Lemma body_keys a : NoDup (body_fields a).*1.
Proof. unfold body_fields, bodyOf. destruct (a_requestViolation a), (a_request a), (a_facts a); apply (bool_decide_unpack _); vm_compute; done. Qed.
Lemma request_data q : canonical_data (request_json q) = true.
Proof. reflexivity. Qed.
Lemma facts_fields_data f : observation_ok (facts_observation f) → 1 ≤ facts_maxAgeSeconds f ≤ 60 → forallb (λ p, canonical_data p.2) (facts_fields f) = true.
Proof.
  intros Ho Hm. unfold facts_fields. cbn [forallb snd]. rewrite facts_data by done.
  assert (canonical_data (JNo (facts_maxAgeSeconds f)) = true) as Hn by (apply safe_index; unfold UINT32_MAXIMUM; lia).
  assert (canonical_data (JObj [("observedAt"%string, JTxt (observedAt (facts_observation f))); ("assessedAt"%string, JTxt (facts_assessedAt f)); ("maxAgeSeconds"%string, JNo (facts_maxAgeSeconds f))]) = true) as ->; [|done].
  change (bool_decide (NoDup ["observedAt"; "assessedAt"; "maxAgeSeconds"]%string) && forallb (λ p, canonical_data p.2) [("observedAt"%string, JTxt (observedAt (facts_observation f))); ("assessedAt"%string, JTxt (facts_assessedAt f)); ("maxAgeSeconds"%string, JNo (facts_maxAgeSeconds f))] = true).
  cbn [forallb snd]. rewrite Hn. reflexivity.
Qed.
Lemma body_data a : body_ok a → canonical_data (bodyOf a) = true.
Proof.
  intros Ho. change (bodyOf a) with (JObj (body_fields a)). cbn [canonical_data]. apply andb_true_iff. split; [apply bool_decide_eq_true, body_keys|].
  unfold body_ok in Ho. unfold body_fields, bodyOf. rewrite !forallb_app.
  assert (forallb (λ p, canonical_data p.2) match a_facts a with Some f => facts_fields f | None => [] end = true) as -> by (destruct (a_facts a) as [f|]; [by apply facts_fields_data; apply Ho|done]).
  destruct (a_requestViolation a), (a_request a); reflexivity.
Qed.

Lemma digest_of_data domain v : canonical_data v = true → digestOf domain (js_of v) = Ok ("sha256:" +:+ sha256_hex (domain +:+ NEWLINE +:+ stableStringify v)).
Proof. intros Hv. unfold digestOf, canonicalTradeJson. by rewrite canonicalJson_stable. Qed.
Lemma seal_total a failure : body_ok a → ∃ d, seal a failure = Ok {| a_body := a; a_digest := d; a_readFailure := failure |} ∧ digestOf TRADE_DELEGATION_ASSESSMENT_DIGEST_DOMAIN (js_of (bodyOf a)) = Ok d.
Proof. intros Ho. unfold seal. rewrite digest_of_data by (by apply body_data). by eexists. Qed.

Lemma policy_range raw p : parseTradeDelegationPolicy raw = Some p → 1 ≤ policy_maxAgeSeconds p ≤ 60 ∧ isTradeIdentifier (policy_sourceId p) = true.
Proof.
  unfold parseTradeDelegationPolicy, TRADE_DELEGATION_MAXIMUM_AGE_SECONDS. destruct (snapshotTradeRecord raw 2) as [entries|]; [|done]. destruct (negb _); [done|].
  destruct (text_of _ _) as [sid|] eqn:Es; [|done]. apply text_of_Some in Es as [_ Hs]. destruct (get "maxAgeSeconds" entries); try done.
  destruct (isSafeInteger n); [|done]. destruct (Z.ltb_spec (integer_value n) 1); [done|]. destruct (Z.ltb_spec 60 (integer_value n)); [done|]. intros [= <-]. cbn. split; [lia|done].
Qed.

(** The facts an assessment records of an observation. *)
Lemma assess_observed_spec q p at_ pins obs : 1 ≤ policy_maxAgeSeconds p ≤ 60 → ∃ facts d, body_ok {| a_status := AUTHORIZED; a_reason := VERIFIED; a_request := Some q; a_requestViolation := None; a_sourceId := policy_sourceId p; a_facts := facts |} ∧
  (∀ o, parseTradeDelegationObservation obs = Some o → bound_to o q = true → ∃ fd, facts = Some {| facts_observation := o; factsDigest := fd; facts_assessedAt := at_; facts_maxAgeSeconds := policy_maxAgeSeconds p |} ∧
     digestOf TRADE_DELEGATION_FACTS_DIGEST_DOMAIN (js_of (factsOf o)) = Ok fd) ∧
  let '(status, reason) := match verifyTradeDelegation obs (requirement_of q at_ p pins) with
    | Ok _ => (AUTHORIZED, VERIFIED) | Throw code => (if is_some facts && PROVES_NOT_AUTHORIZED code then NOT_AUTHORIZED else UNAVAILABLE, refusal code) end in
  let b := {| a_status := status; a_reason := reason; a_request := Some q; a_requestViolation := None; a_sourceId := policy_sourceId p; a_facts := facts |} in
  assess_observed q p at_ pins obs = Ok {| a_body := b; a_digest := d; a_readFailure := None |} ∧ digestOf TRADE_DELEGATION_ASSESSMENT_DIGEST_DOMAIN (js_of (bodyOf b)) = Ok d.
Proof.
  intros Hp. unfold assess_observed.
  assert (∃ facts, body_ok {| a_status := AUTHORIZED; a_reason := VERIFIED; a_request := Some q; a_requestViolation := None; a_sourceId := policy_sourceId p; a_facts := facts |} ∧
    (∀ o, parseTradeDelegationObservation obs = Some o → bound_to o q = true → ∃ fd, facts = Some {| facts_observation := o; factsDigest := fd; facts_assessedAt := at_; facts_maxAgeSeconds := policy_maxAgeSeconds p |} ∧
       digestOf TRADE_DELEGATION_FACTS_DIGEST_DOMAIN (js_of (factsOf o)) = Ok fd) ∧
    match parseTradeDelegationObservation obs with
    | Some o => if bound_to o q then let* d := digestOf TRADE_DELEGATION_FACTS_DIGEST_DOMAIN (js_of (factsOf o)) in
        Ok (Some {| facts_observation := o; factsDigest := d; facts_assessedAt := at_; facts_maxAgeSeconds := policy_maxAgeSeconds p |}) else Ok None
    | None => Ok None end = Ok (E := RangeErr) facts) as (facts&Hb&Hf&->).
  { destruct (parseTradeDelegationObservation obs) as [o|] eqn:Eo; [|exists None; split; [done|split; [done|done]]]. destruct (bound_to o q) eqn:Eb; [|exists None; split; [done|split; [by intros o' [= <-]; rewrite Eb|done]]].
    pose proof (parse_observation_ok _ _ Eo) as Ho. rewrite digest_of_data by (by apply facts_data). cbn [result_bind]. eexists. split; [|split; [|reflexivity]]; [unfold body_ok; cbn [a_facts facts_observation facts_maxAgeSeconds]; by split|]. intros o' [= <-] _. eexists. split; [done|]. by rewrite digest_of_data by (by apply facts_data). }
  cbn [result_bind]. exists facts. destruct (verifyTradeDelegation _ _) as [ev|code].
  - edestruct seal_total as (d&->&Hd); [exact Hb|]. exists d. done.
  - edestruct (seal_total {| a_status := if is_some facts && PROVES_NOT_AUTHORIZED code then NOT_AUTHORIZED else UNAVAILABLE; a_reason := refusal code; a_request := Some q; a_requestViolation := None; a_sourceId := policy_sourceId p; a_facts := facts |}) as (d&->&Hd); [exact Hb|].
    exists d. done.
Qed.
End Recorded.

Section Assessed.
Context `{LedgerHash} `{JsHost}.

(** An accepted request, a trusted policy and clock, and something observed. *)
Definition well_asked (input : TradeDelegationAssessmentInput) (q : TradeDelegationVerificationRequest) (p : TradeDelegationPolicy) (obs : JsValue) : Prop :=
  parseTradeDelegationRequest (i_request input) = Ok q ∧ parseTradeDelegationPolicy (i_policy input) = Some p ∧ isTradeInstant (i_assessedAt input) = true ∧ isValidPins (i_pins input) = true ∧
  ∃ read, plain_record (i_read input) = Some read ∧ get "outcome" read = JsString "observed" ∧ obs = get "observation" read.
Definition asked (input : TradeDelegationAssessmentInput) (q : TradeDelegationVerificationRequest) (p : TradeDelegationPolicy) : TradeDelegationRequirement :=
  requirement_of q (as_text (i_assessedAt input)) p (i_pins input).

Lemma assess_cases input : (∃ q p obs, well_asked input q p obs ∧ assessTradeDelegation input = assess_observed q p (as_text (i_assessedAt input)) (i_pins input) obs) ∨
  (¬ (∃ q p obs, well_asked input q p obs)) ∧ ∃ a, assessTradeDelegation input = Ok a ∧ a_status (a_body a) = UNAVAILABLE.
Proof.
  assert (∀ b failure, a_facts b = None → a_status b = UNAVAILABLE → ∃ a, seal b failure = Ok a ∧ a_status (a_body a) = UNAVAILABLE) as Hs.
  { intros b failure Hb Hu. destruct (seal_total b failure) as (d&E&_); [unfold body_ok; by rewrite Hb|]. rewrite E. by eexists. }
  unfold assessTradeDelegation. destruct (parseTradeDelegationRequest (i_request input)) as [q|[v f]] eqn:Eq.
  2:{ right. split; [intros (?&?&?&?&_); congruence|]. by apply Hs. }
  destruct (parseTradeDelegationPolicy (i_policy input)) as [p|] eqn:Ep. 2:{ right. split; [intros (?&?&?&_&?&_); congruence|]. by apply Hs. }
  destruct (isTradeInstant (i_assessedAt input)) eqn:Ei; cbn [negb orb]. 2:{ right. split; [intros (?&?&?&_&_&?&_); congruence|]. by apply Hs. }
  destruct (isValidPins (i_pins input)) eqn:Ev; cbn [negb]. 2:{ right. split; [intros (?&?&?&_&_&_&?&_); congruence|]. by apply Hs. }
  destruct (plain_record (i_read input)) as [read|] eqn:Er. 2:{ right. split; [intros (?&?&?&_&_&_&_&?&?&_); congruence|]. by apply Hs. }
  destruct (is_text "observed" (get "outcome" read)) eqn:Eo; cbn [negb].
  - left. exists q, p, (get "observation" read). apply is_text_eq in Eo. split; [|done]. split_and!; try done. by exists read.
  - right. split; [|by apply Hs]. intros (?&?&?&_&_&_&_&read'&E&Ho&_). rewrite E in Er. injection Er as <-. by rewrite Ho in Eo.
Qed.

■ **What is being asked**
Find the word "verifyTradeDelegation" in the entries, and copy every line it shows up in.

■ **Written solution**
  let '(status, reason) := match verifyTradeDelegation obs (requirement_of q at_ p pins) with
  cbn [result_bind]. exists facts. destruct (verifyTradeDelegation _ _) as [ev|code].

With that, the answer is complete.